Every month, Starburst has the latest Sci-Fi news. Here's a few of this month's stories.

Things to Come
Stormy Weather

Hell hath no fury like a critic scorned. The review ‘blackout’ on The Avengers led to an explosion of negative press on the all-important day of release in both the US and UK, August 14. The order to ban preview screenings for critics, which reportedly came from producer Jerry Weintraub, turned into a PR disaster that backfired loudly for the Warner Bros studio. Though not really the worst film of the year, and indeed the Summer, it has certainly been painted that way by a feverish media. Weintraub was especially wary of the British press due to the heritage of The Avengers TV show. “The problem with the movie is that I was worried that the critics would get hold of it before we could show it to the public and they would take me on for being an American producer doing this film,” he said.

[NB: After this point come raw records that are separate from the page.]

(** ** What the command line tool sees *)

(** C12: One submission, end to end.  The tool sends a transaction whose hash the store
    does not hold, and whose program limits are [u64], to a node that has no message in
    its channel and nothing parked that waits for this transaction or its programs, and
    reads it back.  A transaction that fails verification, the
    whitelist or a download, and one the database refuses, is an error of the send call
    and leaves the queue and the store alone; one that lacks a program or its parent is
    accepted but cannot be read back, so the tool reports an error for a transaction the
    node holds and may still execute; any other is queued, stored, and read back, and
    the tool returns its hash.  All but rejected ones are propagated. *)
Theorem submission_spec id host tx el s :
  let rtx := into_received tx Received.RPC in
  let vtx := into_validated rtx in
  let v := verdict s (el_deps el) rtx in
  el_channel el = [] → refines (storage (el_mempool el)) s →
  parent_wf (λ _, True) (parent_cache (el_deps el)) → nothing_waits (el_deps el) rtx →
  valid_op s (OpAdd vtx) →
  ∃ el', submit id tx el = Some el' ∧
    cli_result id host tx el' =
      match v with
      | Stored => Ok (hash tx)
      | Parked => Err ("Error during send  get_transaction from the node:" +:+
                       ("RPC response error:" +:+ ("not found: " +:+ Hash_to_string (hash tx))))
      | Rejected | Refused =>
          Err ("Error during send  transaction to the node:" +:+
               ("invalid request: " +:+ "failed to persist transaction"))
      end ∧
    el_p2p el' = el_p2p el ++ (if decide (v = Rejected) then [] else [vtx]) ∧
    deque (el_mempool el') = deque (el_mempool el) ++ (if decide (v = Stored) then [vtx] else []) ∧
    refines (storage (el_mempool el')) (if decide (v = Stored) then store_add vtx s else s).
Proof.
  intros rtx vtx v Hch Hr Hwf Hn Hv.
  destruct (submit_spec id tx el s Hch Hr Hwf Hn Hv)
    as (el' & Hsub & (r & Hrep & Hok) & _ & _ & E3 & E4 & E5).
  exists el'. split_and!; [done| |done..]. fold rtx vtx in Hok, E5. fold v in Hok, E5.
  unfold cli_result, send_transaction, client_send_transaction, client_get_transaction.
  cbn [node_client rpc_server request_send request_tx].
  assert (reply_to id el' = r) as ->.
  { unfold reply_to. rewrite Hrep, filter_app, filter_cons_True, filter_nil by done. by rewrite last_snoc. }
  assert (Hfind := refines_find _ _ (hash tx) E5).
  unfold get_transaction_logic. rewrite Hfind.
  unfold send_transaction_logic, attempt. simpl.
  destruct (callback_result r) as [[]|e|]; destruct v; simpl in *; try done.
  - unfold store_find. destruct Hv as [Hfresh _]. cbn in Hfresh. by rewrite Hfresh.
  - unfold store_find. simpl. rewrite lookup_insert_eq. simpl. by rewrite bool_decide_eq_true_2.
Qed.
End submission.

(** ** Evaluation: a run on a node with and without its programs *)

Section submission_witness.
#[local] Existing Instances hex_crate secp_toy secp_toy_laws sha3_toy bigint_toy bincode_toy lru_list url_toy.
#[local] Instance rpc_toy : RpcLib := {|
  SocketAddr := string;
  base64_encode _ := "";
  make_url scheme host path := scheme +:+ host +:+ path
|}.

Definition sub_deploy : Transaction Validated :=
  db_tx "d" (Payload.Deploy "d" (db_metadata "p") (db_metadata "v")).
Definition sub_store : Store := store_add sub_deploy Store_new.
Definition sub_tables : Tables := snd (add_transaction sub_deploy Tables_new).

Lemma sub_refines : refines sub_tables sub_store.
Proof. apply (refines_add Tables_new Store_new sub_deploy refines_new). split; [by_evaluation|exact (conj I I)]. Qed.

Definition sub_host : SocketAddr := "h".
Definition sub_client (t : Tables) : result string Hash :=
  match submit AlwaysGrantAclWhitelist (λ _, Ok ()) 0 0 demo_tx (EventLoop_new t) with
  | Some el => cli_result 0 sub_host demo_tx el
  | None => Panic
  end.

Definition sub_verdict (t : Tables) (s : Store) : Verdict :=
  verdict AlwaysGrantAclWhitelist (λ _, Ok ()) s (el_deps (EventLoop_new t))
    (into_received demo_tx Received.RPC).

Lemma submission_spec_witness :
  sub_client sub_tables = Ok (hash demo_tx) ∧ is_ok (sub_client Tables_new) = false.
Proof.
  assert (∀ t : Tables, parent_wf (λ _, True) (parent_cache (el_deps (EventLoop_new t)))) as Hwf
    by (intros t p e u; simpl; by rewrite lookup_empty).
  assert (∀ t : Tables, nothing_waits (el_deps (EventLoop_new t)) (into_received demo_tx Received.RPC)) as Hn
    by (intros t; split; [done|intros p _; apply lookup_empty]).
  assert (sub_verdict sub_tables sub_store = Stored) as V1 by by_evaluation.
  assert (sub_verdict Tables_new Store_new = Parked) as V2 by by_evaluation.
  unfold sub_client. split.
  - destruct (submission_spec AlwaysGrantAclWhitelist (λ _, Ok ()) 0 0 sub_host demo_tx
      (EventLoop_new sub_tables) sub_store eq_refl sub_refines (Hwf _) (Hn _)) as (el' & -> & -> & _).
    { split; [by_evaluation|exact I]. }
    unfold sub_verdict in V1. by rewrite V1.
  - destruct (submission_spec AlwaysGrantAclWhitelist (λ _, Ok ()) 0 0 sub_host demo_tx
      (EventLoop_new Tables_new) Store_new eq_refl refines_new (Hwf _) (Hn _)) as (el' & -> & -> & _).
    { split; [by_evaluation|exact I]. }
    unfold sub_verdict in V2. by rewrite V2.
Defined.
End submission_witness.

A quiet ‘stealth’ opening instead became the subject of a media frenzy. Reporters and camera crews staked out cinemas showing the film for the first time at Thursday evening public previews in the UK and got viewers’ instant verdicts (mostly negative) on the air and into print. The forsaken critics went along too and filed reviews, many making Friday’s papers as normal. Suddenly we had the rare occurrence of a relatively non-controversial film hitting the TV and radio headlines and getting full-page stories in the papers.
Full story in Starburst #242


The American release date for Star Wars: Episode One is now fixed as May 21, 1999. It will have what was termed in the trade press a ‘limited’ opening – a word that conjured up the amusing vision of about 60 prints across the whole US, like many arthouse releases! In fact Lucasfilm intends the first run of the film to appear only in cinemas with very large screens and a THX sound system (or suitable equivalent). “[Worldwide distributors] Fox will not set the film for the widest possible release but bring the film to theatres with the emphasis on quality,” said a statement.

Crusade Begins

Filming on the much- discussed Babylon 5 spin-off series Crusade began on August 3rd. The Needs of Earth will actually air third in the season, giving the cast some time to settle into their characters before shooting the début episode, Racing the Night. Commanding the newly-commissioned battleship-class vessel, the Excalibur, is Captain Matthew Gideon, played by Gary Cole. Gideon is described as capable, intelligent, non-conformist, with a dry sense of humour. No stranger to series television, Gary Cole previously starred in Midnight Caller and American Gothic, in which he appeared as the demonic sheriff Lucas Buck.

The Excalibur’s first officer John Matheson is played by Daniel Dae Kim, who appeared in the recent Brave New World TV movie. Other TV credits include The Pretender, Ally McBeal, Seinfeld and NYPD Blue. Matheson is a telepath, operating under new rules set down following the as-yet-unseen telepath war.

Marjean Holden plays the Excalibur’s medical officer, Dr Sarah Chambers. A long-time actress and stuntwoman, Holden’s TV credits include JAG, Tales from the Crypt, Pacific Blue and Star Trek: Deep Space Nine, working with Crusade director Mike Vejar. She appears in the feature films Mortal Kombat Annihilation, Speed 2: Cruise Control, The Lost World: Jurassic Park , the US #1 film (as we go to press),Blade, and John Carpenter’s Vampires. Holden also has a role in the B5 movie A Call to Arms, playing a different character.

Third Millennium

Will there be a crossover between The X-Files and Millennium in the next season, especially as the latter (with the addition of Klea Scott’s FBI character) will now focus more on the FBI as well? Chris Carter hasn’t ruled it out but, speaking to the press to launch the third season of Millennium, he added this proviso: “This would be a good year for a crossover but I think you want to keep the integrity of both shows and you don’t want to just do it as a stunt – and I think I wouldn’t want the actors to do it as a stunt. So, I think you want to keep those shows separate and, if it made sense in a story-telling way to do a crossover, that might be a fun thing to do.”

The Avengers: "Though not really the worst film of the year, and indeed the Summer, it has certainly been painted that way by a feverish media."